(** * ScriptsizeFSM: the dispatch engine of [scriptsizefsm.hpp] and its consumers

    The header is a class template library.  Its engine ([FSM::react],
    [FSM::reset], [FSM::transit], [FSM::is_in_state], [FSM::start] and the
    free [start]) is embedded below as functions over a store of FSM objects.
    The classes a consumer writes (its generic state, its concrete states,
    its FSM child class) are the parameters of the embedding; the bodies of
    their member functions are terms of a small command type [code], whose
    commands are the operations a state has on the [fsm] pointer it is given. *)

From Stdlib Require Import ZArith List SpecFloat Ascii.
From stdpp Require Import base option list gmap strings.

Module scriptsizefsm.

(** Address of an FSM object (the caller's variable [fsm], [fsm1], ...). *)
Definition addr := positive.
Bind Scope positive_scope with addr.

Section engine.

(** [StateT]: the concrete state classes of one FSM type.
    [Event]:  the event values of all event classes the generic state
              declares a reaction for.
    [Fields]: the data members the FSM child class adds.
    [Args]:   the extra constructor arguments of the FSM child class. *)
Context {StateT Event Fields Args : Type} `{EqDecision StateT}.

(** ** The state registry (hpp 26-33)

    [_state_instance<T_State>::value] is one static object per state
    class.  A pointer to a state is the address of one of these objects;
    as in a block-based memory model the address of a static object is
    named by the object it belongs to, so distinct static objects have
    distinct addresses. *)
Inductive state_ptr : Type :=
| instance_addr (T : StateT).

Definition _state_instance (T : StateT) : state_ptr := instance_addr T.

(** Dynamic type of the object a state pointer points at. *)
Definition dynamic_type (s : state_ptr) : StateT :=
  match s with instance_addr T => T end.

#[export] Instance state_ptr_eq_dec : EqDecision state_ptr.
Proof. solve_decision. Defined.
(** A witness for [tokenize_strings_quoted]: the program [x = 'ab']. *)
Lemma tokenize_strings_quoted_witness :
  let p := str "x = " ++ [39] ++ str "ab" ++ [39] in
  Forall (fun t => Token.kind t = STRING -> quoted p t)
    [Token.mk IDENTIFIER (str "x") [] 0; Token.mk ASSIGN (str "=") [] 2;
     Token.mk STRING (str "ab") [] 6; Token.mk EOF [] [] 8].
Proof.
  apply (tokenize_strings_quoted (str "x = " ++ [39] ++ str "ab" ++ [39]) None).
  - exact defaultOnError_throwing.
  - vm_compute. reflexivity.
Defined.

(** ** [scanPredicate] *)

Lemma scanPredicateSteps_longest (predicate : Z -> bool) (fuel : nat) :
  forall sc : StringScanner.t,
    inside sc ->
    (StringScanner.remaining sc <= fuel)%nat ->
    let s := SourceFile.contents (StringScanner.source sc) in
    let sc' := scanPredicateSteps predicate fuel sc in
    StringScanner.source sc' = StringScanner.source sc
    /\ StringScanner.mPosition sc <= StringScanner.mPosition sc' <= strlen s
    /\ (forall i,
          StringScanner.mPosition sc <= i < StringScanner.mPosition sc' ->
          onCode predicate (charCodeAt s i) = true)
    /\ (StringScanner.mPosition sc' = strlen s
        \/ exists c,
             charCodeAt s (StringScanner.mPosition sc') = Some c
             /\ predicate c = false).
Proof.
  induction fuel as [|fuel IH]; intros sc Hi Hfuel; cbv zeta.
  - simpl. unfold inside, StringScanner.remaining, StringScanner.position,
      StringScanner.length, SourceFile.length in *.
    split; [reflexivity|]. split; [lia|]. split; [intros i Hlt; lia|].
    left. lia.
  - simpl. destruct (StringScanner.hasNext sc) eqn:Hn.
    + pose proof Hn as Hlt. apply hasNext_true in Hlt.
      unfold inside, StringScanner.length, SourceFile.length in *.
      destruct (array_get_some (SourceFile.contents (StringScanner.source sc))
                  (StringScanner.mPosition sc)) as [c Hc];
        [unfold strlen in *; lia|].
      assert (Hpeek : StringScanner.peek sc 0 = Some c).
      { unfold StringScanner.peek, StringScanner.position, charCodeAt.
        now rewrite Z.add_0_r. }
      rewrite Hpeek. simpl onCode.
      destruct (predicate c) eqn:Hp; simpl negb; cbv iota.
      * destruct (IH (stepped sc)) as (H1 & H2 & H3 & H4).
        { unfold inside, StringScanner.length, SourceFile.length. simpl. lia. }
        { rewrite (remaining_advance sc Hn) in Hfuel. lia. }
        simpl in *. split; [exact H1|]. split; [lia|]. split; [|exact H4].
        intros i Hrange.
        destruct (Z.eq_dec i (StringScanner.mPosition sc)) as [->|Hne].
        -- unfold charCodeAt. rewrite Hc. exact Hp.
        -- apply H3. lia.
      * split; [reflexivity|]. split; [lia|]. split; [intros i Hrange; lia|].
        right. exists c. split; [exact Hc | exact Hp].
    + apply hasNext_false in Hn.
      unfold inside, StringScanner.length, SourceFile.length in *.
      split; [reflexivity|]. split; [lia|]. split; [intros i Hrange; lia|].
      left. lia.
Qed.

◇ ◇ ◇ ◇ ◇ ◇ ◇

▶ _Prompt_: In full and exactly as written, the listing is to be copied again.

▶ _Solution for this problem_:
(** * ScriptsizeFSM: the dispatch engine of [scriptsizefsm.hpp] and its consumers

    The header is a class template library.  Its engine ([FSM::react],
    [FSM::reset], [FSM::transit], [FSM::is_in_state], [FSM::start] and the
    free [start]) is embedded below as functions over a store of FSM objects.
    The classes a consumer writes (its generic state, its concrete states,
    its FSM child class) are the parameters of the embedding; the bodies of
    their member functions are terms of a small command type [code], whose
    commands are the operations a state has on the [fsm] pointer it is given. *)

From Stdlib Require Import ZArith List SpecFloat Ascii.
From stdpp Require Import base option list gmap strings.

Module scriptsizefsm.

(** Address of an FSM object (the caller's variable [fsm], [fsm1], ...). *)
Definition addr := positive.
Bind Scope positive_scope with addr.

Section engine.

(** [StateT]: the concrete state classes of one FSM type.
    [Event]:  the event values of all event classes the generic state
              declares a reaction for.
    [Fields]: the data members the FSM child class adds.
    [Args]:   the extra constructor arguments of the FSM child class. *)
Context {StateT Event Fields Args : Type} `{EqDecision StateT}.

(** ** The state registry (hpp 26-33)

    [_state_instance<T_State>::value] is one static object per state
    class.  A pointer to a state is the address of one of these objects;
    as in a block-based memory model the address of a static object is
    named by the object it belongs to, so distinct static objects have
    distinct addresses. *)
Inductive state_ptr : Type :=
| instance_addr (T : StateT).

Definition _state_instance (T : StateT) : state_ptr := instance_addr T.

(** Dynamic type of the object a state pointer points at. *)
Definition dynamic_type (s : state_ptr) : StateT :=
  match s with instance_addr T => T end.

#[export] Instance state_ptr_eq_dec : EqDecision state_ptr.
Proof. solve_decision. Defined.
(** A witness for [tokenize_strings_quoted]: the program [x = 'ab']. *)
Lemma tokenize_strings_quoted_witness :
  let p := str "x = " ++ [39] ++ str "ab" ++ [39] in
  Forall (fun t => Token.kind t = STRING -> quoted p t)
    [Token.mk IDENTIFIER (str "x") [] 0; Token.mk ASSIGN (str "=") [] 2;
     Token.mk STRING (str "ab") [] 6; Token.mk EOF [] [] 8].
Proof.
  apply (tokenize_strings_quoted (str "x = " ++ [39] ++ str "ab" ++ [39]) None).
  - exact defaultOnError_throwing.
  - vm_compute. reflexivity.
Defined.

(** ** [scanPredicate] *)

Lemma scanPredicateSteps_longest (predicate : Z -> bool) (fuel : nat) :
  forall sc : StringScanner.t,
    inside sc ->
    (StringScanner.remaining sc <= fuel)%nat ->
    let s := SourceFile.contents (StringScanner.source sc) in
    let sc' := scanPredicateSteps predicate fuel sc in
    StringScanner.source sc' = StringScanner.source sc
    /\ StringScanner.mPosition sc <= StringScanner.mPosition sc' <= strlen s
    /\ (forall i,
          StringScanner.mPosition sc <= i < StringScanner.mPosition sc' ->
          onCode predicate (charCodeAt s i) = true)
    /\ (StringScanner.mPosition sc' = strlen s
        \/ exists c,
             charCodeAt s (StringScanner.mPosition sc') = Some c
             /\ predicate c = false).
Proof.
  induction fuel as [|fuel IH]; intros sc Hi Hfuel; cbv zeta.
  - simpl. unfold inside, StringScanner.remaining, StringScanner.position,
      StringScanner.length, SourceFile.length in *.
    split; [reflexivity|]. split; [lia|]. split; [intros i Hlt; lia|].
    left. lia.
  - simpl. destruct (StringScanner.hasNext sc) eqn:Hn.
    + pose proof Hn as Hlt. apply hasNext_true in Hlt.
      unfold inside, StringScanner.length, SourceFile.length in *.
      destruct (array_get_some (SourceFile.contents (StringScanner.source sc))
                  (StringScanner.mPosition sc)) as [c Hc];
        [unfold strlen in *; lia|].
      assert (Hpeek : StringScanner.peek sc 0 = Some c).
      { unfold StringScanner.peek, StringScanner.position, charCodeAt.
        now rewrite Z.add_0_r. }
      rewrite Hpeek. simpl onCode.
      destruct (predicate c) eqn:Hp; simpl negb; cbv iota.
      * destruct (IH (stepped sc)) as (H1 & H2 & H3 & H4).
        { unfold inside, StringScanner.length, SourceFile.length. simpl. lia. }
        { rewrite (remaining_advance sc Hn) in Hfuel. lia. }
        simpl in *. split; [exact H1|]. split; [lia|]. split; [|exact H4].
        intros i Hrange.
        destruct (Z.eq_dec i (StringScanner.mPosition sc)) as [->|Hne].
        -- unfold charCodeAt. rewrite Hc. exact Hp.
        -- apply H3. lia.
      * split; [reflexivity|]. split; [lia|]. split; [intros i Hrange; lia|].
        right. exists c. split; [exact Hc | exact Hp].
    + apply hasNext_false in Hn.
      unfold inside, StringScanner.length, SourceFile.length in *.
      split; [reflexivity|]. split; [lia|]. split; [intros i Hrange; lia|].
      left. lia.
Qed.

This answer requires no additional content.